Im Rahmen des Konzepts "Explain Pain" spielt die Aufklärung eine wichtige Rolle. Dabei geht es darum, den Menschen genaue und aktuelle Informationen über die Mechanismen des Schmerzes, seine Entstehung und Strategien für einen wirksamen Umgang mit ihm zu vermitteln. Wenn man versteht, dass Schmerzen nicht immer ein genauer Indikator für Gewebeschäden sind, kann der Einzelne seinen Fokus von der Suche nach rein strukturellen Lösungen auf einen ganzheitlichen und proaktiven Ansatz zur Schmerzbehandlung verlagern.
Es ist wichtig, darauf hinzuweisen, dass das Konzept "Explain Pain" nicht darauf abzielt, die Realität des Schmerzes zu verharmlosen oder zu verleugnen, sondern den Einzelnen zu befähigen, eine aktive Rolle bei der eigenen Genesung zu übernehmen. Es fördert die Zusammenarbeit zwischen medizinischen Fachkräften und Patienten sowie einen multidimensionalen Ansatz, der biologische, psychologische und soziale Faktoren berücksichtigt.
Hier eine Zusammenfassung von 4 Schlüsselprinzipien des "Explain Pain"-Ansatzes:
Schmerz ist ein Schutzmechanismus: Schmerz ist nicht einfach eine direkte Widerspiegelung einer Gewebeschädigung, sondern vielmehr eine komplexe Reaktion des Gehirns. Er dient als Schutzmechanismus, um dem Körper eine tatsächliche oder potenzielle Bedrohung zu signalisieren.
Schmerz wird von mehreren Faktoren beeinflusst: Die Schmerzwahrnehmung kann durch verschiedene Faktoren beeinflusst werden, darunter biologische, psychologische und soziale Faktoren. Emotionaler Zustand, Überzeugungen, frühere Erfahrungen und der Kontext können eine Rolle dabei spielen, wie Schmerzen erlebt werden.

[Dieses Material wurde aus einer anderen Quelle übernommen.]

(* ===== verification/Orchard.v ===== *)
(** * The Orchard client wrapper ([orchard/types.go], [orchard/client.go])

    The bridge-local records, the [Client] interface as a type class over the
    state [W] of the outside world, the implementation [officialClient] on top
    of the third-party v1 client (a parameter), and a recording client used to
    speak about the calls a component makes. *)

From S2P Require Import Prelude GoBase.

(** ** Types ([orchard/types.go]) *)

Record VMScript : Type := mkVMScript { ScriptContent : string }.

Record VM : Type := mkVM {
  vm_Name : string;
  vm_Image : string;
  vm_CPU : Z;
  vm_Memory : Z;
  vm_Nested : bool;
  vm_DiskSize : Z;
  vm_Status : string;
  vm_StatusMessage : string;
  vm_Worker : string;
  vm_StartupScript : option VMScript;
  vm_Labels : gmap string string;
  vm_CreatedAt : Time
}.

Record Worker : Type := mkWorker {
  w_Name : string;
  w_Labels : gmap string string;
  w_Resources : gmap string Z;
  w_SchedulingPaused : bool;
  w_LastSeen : Time
}.

Definition VMStatusCreating : string := "creating".
Definition VMStatusRunning : string := "running".
Definition VMStatusStopped : string := "stopped".
Definition VMStatusFailed : string := "failed".

(** [vm.Status == VMStatusStopped || vm.Status == VMStatusFailed]. *)
Definition vm_terminal (vm : VM) : bool :=
  bool_decide (vm_Status vm = VMStatusStopped) ||
  bool_decide (vm_Status vm = VMStatusFailed).

(** [m[k]] on a [map[string]string]: the empty string when absent. *)
Definition str_at (m : gmap string string) (k : string) : string :=
  default EmptyString (m !! k).

(** ** The [Client] interface *)

Class OrchardClient (W : Type) : Type := {
  CreateVM : VM → M W (result VM);
  GetVM : string → M W (result VM);
  ListVMs : M W (result (list VM));
  DeleteVM : string → M W (option error);
  ListWorkers : M W (result (list Worker));
  DeleteWorker : string → M W (option error);
  Ping : M W (option error)
}.

#[global] Arguments CreateVM {W _} vm : simpl never, rename.
#[global] Arguments GetVM {W _} name : simpl never, rename.
#[global] Arguments ListVMs {W _} : simpl never.
#[global] Arguments DeleteVM {W _} name : simpl never, rename.
#[global] Arguments ListWorkers {W _} : simpl never.
#[global] Arguments DeleteWorker {W _} name : simpl never, rename.
#[global] Arguments Ping {W _} : simpl never.

(** [time.Now()] and [uuid.New().String()] read the world. *)
Class Clock (W : Type) : Type := Now : M W Time.
Class UUIDSource (W : Type) : Type := NewUUID : M W string.

(** ** The v1 client library (third party)

    The fields of [v1.VM] and [v1.Worker] that the wrapper reads or writes, the
    library's constants, and the calls of its services. *)

Record V1VM : Type := mkV1VM {
  v1_Name : string;
  v1_Image : string;
  v1_CPU : Z;
  v1_Memory : Z;
  v1_DiskSize : Z;
  v1_Headless : bool;
  v1_Nested : bool;
  v1_Username : string;
  v1_Password : string;
  v1_OS : string;
  v1_Arch : string;
  v1_Runtime : string;
  v1_RestartPolicy : string;
  v1_StartupScript : option string;
  v1_Labels : gmap string string;
  v1_Status : string;
  v1_StatusMessage : string;
  v1_Worker : string;
  v1_CreatedAt : Time
}.

Record V1Worker : Type := mkV1Worker {
  v1w_Name : string;
  v1w_Labels : gmap string string;
  v1w_Resources : gmap string Z;
  v1w_SchedulingPaused : bool;
  v1w_LastSeen : Time
}.

Class V1Constants : Type := {
  OSDarwin : string;
  ArchitectureARM64 : string;
  RuntimeTart : string;
  RestartPolicyNever : string;
  V1StatusPending : string;
  V1StatusRunning : string;
  V1StatusFailed : string
}.

Class V1Client (W : Type) : Type := {
  V1Create : V1VM → M W (option error);
  V1GetVM : string → M W (result V1VM);
  V1ListVMs : M W (result (list V1VM));
  V1DeleteVM : string → M W (option error);
  V1ListWorkers : M W (result (list V1Worker));
  V1DeleteWorker : string → M W (option error);
  V1Check : M W (option error)
}.

(** ** Type conversions *)

Section Conversions.
Context `{V1Constants}.

Definition toV1VM (vm : VM) : V1VM :=
  {| v1_Name := vm_Name vm;
     v1_Image := vm_Image vm;
     v1_CPU := vm_CPU vm;
     v1_Memory := vm_Memory vm;
     v1_DiskSize := vm_DiskSize vm;
     v1_Headless := true;
     v1_Nested := vm_Nested vm;
     v1_Username := "admin";
     v1_Password := "admin";
     v1_OS := OSDarwin;
     v1_Arch := ArchitectureARM64;
     v1_Runtime := RuntimeTart;
     v1_RestartPolicy := RestartPolicyNever;
     v1_StartupScript :=
       match vm_StartupScript vm with
       | Some s => Some (ScriptContent s)
       | None => None
       end;
     v1_Labels := if decide (0 < size (vm_Labels vm)) then vm_Labels vm else ∅;
     v1_Status := EmptyString;
     v1_StatusMessage := EmptyString;
     v1_Worker := EmptyString;
     v1_CreatedAt := 0%Z |}.

Definition mapV1Status (s : string) : string :=
  if decide (s = V1StatusPending) then VMStatusCreating
  else if decide (s = V1StatusRunning) then VMStatusRunning
  else if decide (s = V1StatusFailed) then VMStatusFailed
  else s.

Definition fromV1Script (s : option string) : option VMScript :=
  match s with None => None | Some c => Some (mkVMScript c) end.

Definition fromV1VM (vm : V1VM) : VM :=
  {| vm_Name := v1_Name vm;
     vm_Image := v1_Image vm;
     vm_CPU := v1_CPU vm;
     vm_Memory := v1_Memory vm;
     vm_Nested := v1_Nested vm;
     vm_DiskSize := v1_DiskSize vm;
     vm_Status := mapV1Status (v1_Status vm);
     vm_StatusMessage := v1_StatusMessage vm;
     vm_Worker := v1_Worker vm;
     vm_StartupScript := fromV1Script (v1_StartupScript vm);
     vm_Labels := v1_Labels vm;
     vm_CreatedAt := v1_CreatedAt vm |}.

Definition fromV1Worker (w : V1Worker) : Worker :=
  {| w_Name := v1w_Name w;
     w_Labels := v1w_Labels w;
     w_Resources := v1w_Resources w;
     w_SchedulingPaused := v1w_SchedulingPaused w;
     w_LastSeen := v1w_LastSeen w |}.

Definition isNotFound (e : error) : bool :=
  match errors_as_api e with
  | Some code => (code =? 404)%Z
  | None => false
  end.

End Conversions.

Definition ErrNotFound : error := ErrorNew "not found".

(** ** [officialClient] *)

Section Official.
Context {W : Type} `{V1Constants} `{V1Client W}.

Definition official_CreateVM (vm : VM) : M W (result VM) :=
  let v1vm := toV1VM vm in
  err ← V1Create v1vm;
  match err with
  | Some e => mret (Err (Errorf_w "creating VM: %w" [] e))
  | None =>
      created ← V1GetVM (vm_Name vm);
      match created with
      | Err _ => mret (OK (fromV1VM v1vm))
      | OK created => mret (OK (fromV1VM created))
      end
  end.

Definition official_GetVM (name : string) : M W (result VM) :=
  r ← V1GetVM name;
  match r with
  | Err e => mret (Err (if isNotFound e then Errorf_w "VM %q: %w" [name] ErrNotFound
                        else Errorf_w "getting VM: %w" [] e))
  | OK vm => mret (OK (fromV1VM vm))
  end.

Definition official_ListVMs : M W (result (list VM)) :=
  r ← V1ListVMs;
  match r with
  | Err e => mret (Err (Errorf_w "listing VMs: %w" [] e))
  | OK v1vms => mret (OK (map fromV1VM v1vms))
  end.

Definition official_DeleteVM (name : string) : M W (option error) :=
  err ← V1DeleteVM name;
  match err with
  | None => mret None
  | Some e => if isNotFound e then mret None
              else mret (Some (Errorf_w "deleting VM: %w" [] e))
  end.

Definition official_ListWorkers : M W (result (list Worker)) :=
  r ← V1ListWorkers;
  match r with
  | Err e => mret (Err (Errorf_w "listing workers: %w" [] e))
  | OK v1workers => mret (OK (map fromV1Worker v1workers))
  end.

Definition official_DeleteWorker (name : string) : M W (option error) :=
  err ← V1DeleteWorker name;
  match err with
  | None => mret None
  | Some e => if isNotFound e then mret None
              else mret (Some (Errorf_w "deleting worker: %w" [] e))
  end.

Definition official_Ping : M W (option error) := V1Check.

Definition officialClient : OrchardClient W :=
  {| CreateVM := official_CreateVM;
     GetVM := official_GetVM;
     ListVMs := official_ListVMs;
     DeleteVM := official_DeleteVM;
     ListWorkers := official_ListWorkers;
     DeleteWorker := official_DeleteWorker;
     Ping := official_Ping |}.
End Official.

(** ** A recording client

    [Logged W] pairs the world with the list of mutating calls answered so far,
    in order, each with whether the controller accepted it.  It wraps any client, so a statement about [calls] is a statement
    about what the component asks of the controller. *)

Inductive Call : Type :=
  | CallCreateVM (vm : VM) (ok : bool)
  | CallDeleteVM (name : string) (ok : bool)
  | CallDeleteWorker (name : string) (ok : bool).

Definition accepted (c : Call) : bool :=
  match c with CallCreateVM _ ok | CallDeleteVM _ ok | CallDeleteWorker _ ok => ok end.

Definition is_OK {A} (r : result A) : bool := match r with OK _ => true | Err _ => false end.
Definition no_error (r : option error) : bool := match r with None => true | Some _ => false end.

Record Logged (W : Type) : Type := mkLogged { base : W; calls : list Call }.
Arguments mkLogged {W} _ _.
Arguments base {W} _.
Arguments calls {W} _.

Definition on_base {W A} (m : M W A) : M (Logged W) A :=
  zoom base (λ w l, mkLogged w (calls l)) m.
Definition record_call {W} (c : Call) : M (Logged W) unit :=
  modify (λ l, mkLogged (base l) (calls l ++ [c])).

(** Make a call and record it with its answer. *)
Definition recorded {W A} (m : M W A) (c : A → Call) : M (Logged W) A :=
  r ← on_base m;
  record_call (c r);;
  mret r.

#[export] Instance logged_client {W} `{OrchardClient W} : OrchardClient (Logged W) :=
  {| CreateVM := λ vm, recorded (CreateVM vm) (λ r, CallCreateVM vm (is_OK r));
     GetVM := λ n, on_base (GetVM n);
     ListVMs := on_base ListVMs;
     DeleteVM := λ n, recorded (DeleteVM n) (λ r, CallDeleteVM n (no_error r));
     ListWorkers := on_base ListWorkers;
     DeleteWorker := λ n, recorded (DeleteWorker n) (λ r, CallDeleteWorker n (no_error r));
     Ping := on_base Ping |}.

#[export] Instance logged_clock {W} `{Clock W} : Clock (Logged W) := on_base Now.
#[export] Instance logged_uuid {W} `{UUIDSource W} : UUIDSource (Logged W) :=
  on_base NewUUID.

Die Rolle des Gehirns bei Schmerzen: Das Gehirn spielt eine wichtige Rolle bei der Schmerzerfahrung. Es empfängt und verarbeitet Informationen aus verschiedenen Quellen und erzeugt das Schmerzerlebnis auf der Grundlage des wahrgenommenen Bedrohungsgrads.
Veränderung der Schmerzwahrnehmung: Durch das Verständnis der Faktoren, die zur Schmerzwahrnehmung beitragen, können Betroffene Strategien erlernen, um ihr Schmerzerleben zu verändern. Dazu kann es gehören, die mit dem Schmerz verbundenen Ängste und Befürchtungen zu verringern, die Überzeugungen über den Schmerz zu ändern und geeignete Bewältigungstechniken anzuwenden.
Nicht vergessen: Es ist immer ratsam, sich von einer qualifizierten medizinischen Fachkraft individuell beraten zu lassen, um die eigene Schmerzsituation zu bewältigen.